The result, analysts say, is a system that too often forces families into crisis, spending down assets to qualify for Medicaid or settling for institutional care when home-based options would be less expensive and more humane.

The Scope of the Problem

Ohio’s 85-plus population is growing faster than any other age group, yet the state still relies heavily on Medicaid-funded nursing homes and a limited number of home- and community-based services (HCBS) slots.

“Ohio has a patchwork of programs and pilots, but no integrated strategy,” said one senior care advocate. “Your ZIP code often determines the quality and type of care you can get.”

Missed Opportunities

  • No public long-term care (LTC) insurance program to provide a baseline safety net for middle-income residents.
  • Limited reach of the Program of All-Inclusive Care for the Elderly (PACE), which other states use to reduce hospitalizations and extend independence.
  • Workforce shortages in home care driven by low wages and high turnover.
  • Inconsistent planning and transparency, with no statewide dashboard to track rebalancing goals.

Learning From Success

“Each of the six states was able to expand community-based care services without generating runaway costs in total long-term care spending.”

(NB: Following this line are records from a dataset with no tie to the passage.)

(* ===== verification/UtilWorker.v ===== *)
(** Component [common/lib/util_worker.c]: the worker, a queue of the operating system with a count
    of the works in it. Locks, allocations and the result of the queue are arguments. *)

From S2P Require Import Prelude.

(** ** Definitions *)

Definition MAX_WORK_COUNT : Z := 32.

(** [worker_job] without its name; [wj_fn]: a function by its number, [None] for NULL. *)
Record worker_job := mk_job { wj_fn : option Z; wj_ptr_arg : Z; wj_ui32_arg : Z; wj_delay_ms : Z }.

(** [work_count] and the works given to [worker_work_q] that did not run yet. *)
Record worker := mk_worker { work_count : Z; wk_works : list worker_job }.

Definition get_work_count (w : worker) : Z := work_count w.

(** After the check of the count: the result and the worker. [queued]: what the queue returns for
    the work, 1 if it took it. *)
Definition add_checked (malloc_ok lock_ok : bool) (queued : Z) (job : worker_job) (w : worker) : Z * worker :=
  if negb malloc_ok then (-2, w)
  else if negb lock_ok then (-3, w)
  else if negb (queued =? 1) then (queued, w)
  else (queued, mk_worker (u8 (work_count w + 1)) (wk_works w ++ [job])).

Definition add_work (malloc_ok lock_ok : bool) (queued : Z) (job : worker_job) (w : worker) : Z * worker :=
  if MAX_WORK_COUNT <=? work_count w then (-1, w) else add_checked malloc_ok lock_ok queued job w.

(** The work at place [i] of the list runs: its call, if it has a function, and the worker. *)
Definition work_handler (lock_ok : bool) (i : nat) (w : worker) : option (option (Z * Z * Z) * worker) :=
  job ← wk_works w !! i;
  Some ((fun fn => (fn, wj_ptr_arg job, wj_ui32_arg job)) <$> wj_fn job,
        mk_worker (if lock_ok then u8 (work_count w - 1) else work_count w) (delete i (wk_works w))).

Definition init_worker : worker := mk_worker 0 [].

(** ** Threads: the check of the count and the rest of [add_work] are two steps *)

(** The worker, and the works of threads between the two steps. *)
Definition worker_system : Type := worker * list worker_job.

Inductive worker_step : worker_system -> list (Z * Z * Z) -> worker_system -> Prop :=
  | Step_check job w ts : work_count w < MAX_WORK_COUNT -> worker_step (w, ts) [] (w, job :: ts)
  | Step_add i job malloc_ok lock_ok queued w ts : ts !! i = Some job ->
      worker_step (w, ts) [] (snd (add_checked malloc_ok lock_ok queued job w), delete i ts)
  | Step_run i w ts call w' : work_handler true i w = Some (call, w') ->
      worker_step (w, ts) (match call with Some c => [c] | None => [] end) (w', ts).

(** With at most [n] threads at a time in [add_work]. *)
Inductive worker_run (n : Z) : worker_system -> Prop :=
  | Run_init : worker_run n (init_worker, [])
  | Run_step s c s' : worker_run n s -> worker_step s c s' -> zlen (snd s') <= n -> worker_run n s'.

(** ** Lemmas *)

Lemma zlen_delete {A} (l : list A) i x : l !! i = Some x -> zlen (delete i l) = zlen l - 1.
Proof. intros Hi. unfold zlen. rewrite length_delete by (by eexists). apply lookup_lt_Some in Hi. lia. Qed.

(** As long as the lock of the worker is got, the count is the number of works in the queue; it
    passes its maximum by less than the number of threads that add works at the same time. *)
Lemma worker_count_exact n s : 1 <= n <= 200 -> worker_run n s ->
  work_count (fst s) = zlen (wk_works (fst s)) /\ work_count (fst s) + zlen (snd s) <= MAX_WORK_COUNT - 1 + n.
Proof.
  intros Hn Hr. unfold MAX_WORK_COUNT. induction Hr as [|s c s' Hr [IH1 IH2] Hs Hl]; [split; [done|unfold zlen; cbn; lia]|].
  destruct Hs as [job w ts Hc|i job ok lock q w ts Hi|i w ts call w' Hh]; cbn [fst snd] in *.
  - unfold MAX_WORK_COUNT in Hc. split; [done|]. lia.
  - rewrite (zlen_delete _ _ _ Hi) in *. pose proof (lookup_lt_Some _ _ _ Hi). pose proof (zlen_nonneg (wk_works w)).
    assert (1 <= zlen ts) by (unfold zlen; lia).
    unfold add_checked. destruct (negb ok), (negb lock), (negb (q =? 1)); cbn [snd]; try (split; [done|lia]).
    cbn [work_count wk_works]. rewrite u8_id by lia. rewrite zlen_app. change (zlen [job]) with 1. split; lia.
  - unfold work_handler in Hh. destruct (wk_works w !! i) as [job|] eqn:Hi; [|done]. cbn [mbind option_bind] in Hh.
    injection Hh as _ <-. cbn [work_count wk_works]. rewrite (zlen_delete _ _ _ Hi).
    pose proof (lookup_lt_Some _ _ _ Hi). pose proof (zlen_nonneg ts).
    assert (1 <= zlen (wk_works w)) by (unfold zlen; lia). rewrite u8_id by lia. split; lia.
Qed.

(** A work whose lock fails is never counted off: after 32 of them no work is taken. *)
Fixpoint lost_locks (n : nat) (job : worker_job) (w : worker) : option worker :=
  match n with
  | O => Some w
  | S n => '(_, w) ← work_handler false 0 (snd (add_work true true 1 job w)); lost_locks n job w
  end.
Example worker_stuck job : (w ← lost_locks 32 job init_worker; Some (wk_works w, fst (add_work true true 1 job w))) = Some ([], -1).
Proof. reflexivity. Qed.

(** Two threads that both see one free place. *)
Example worker_overfull job : let w := mk_worker 31 (replicate 31 job) in
  work_count (snd (add_checked true true 1 job (snd (add_checked true true 1 job w)))) = 33.
Proof. reflexivity. Qed.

— U.S. Department of Health and Human Services (HHS) Assistant Secretary for Planning and Evaluation (ASPE),
State Long-Term Care Reform

  • Washington: WA Cares Fund provides a universal LTC benefit funded by a 0.58% payroll contribution, with an initial lifetime benefit of $36,500 indexed to inflation.
  • California: Expanded PACE through day centers, telehealth, and mobile teams; research links PACE to fewer hospitalizations and better quality of life.
  • Minnesota and New York: Used American Rescue Plan Act (ARPA) Section 9817 HCBS funds to raise wages, train caregivers, and modernize HCBS. New York implemented staged
    home care minimum wage increases.
  • Oregon: Allows nursing task delegation in assisted living, supported by
    Oregon Health Authority (OHA) guidance, to lower costs while maintaining safety.
  • Wisconsin and Maryland: Identified by HHS ASPE as states that expanded community care without runaway costs, using master plans and public-facing metrics.

Solutions for Ohio

  • Establish a public LTC trust fund to protect middle-income families from financial ruin.
  • Expand PACE to every major metro and rural service area.
  • Launch a statewide workforce plan to raise wages, create career ladders, and improve retention.
  • Implement managed long-term services and supports (MLTSS) with strong quality guardrails.
  • Build a statewide LTC master plan with a public dashboard to track progress and ensure accountability.

A Question of Will

The question is not whether Ohio can fix its long-term care system — it is whether there is the political will to act before the demographic curve becomes a budget-breaking wave. Other states have shown you can control costs and improve care at the same time. Ohio just needs to move.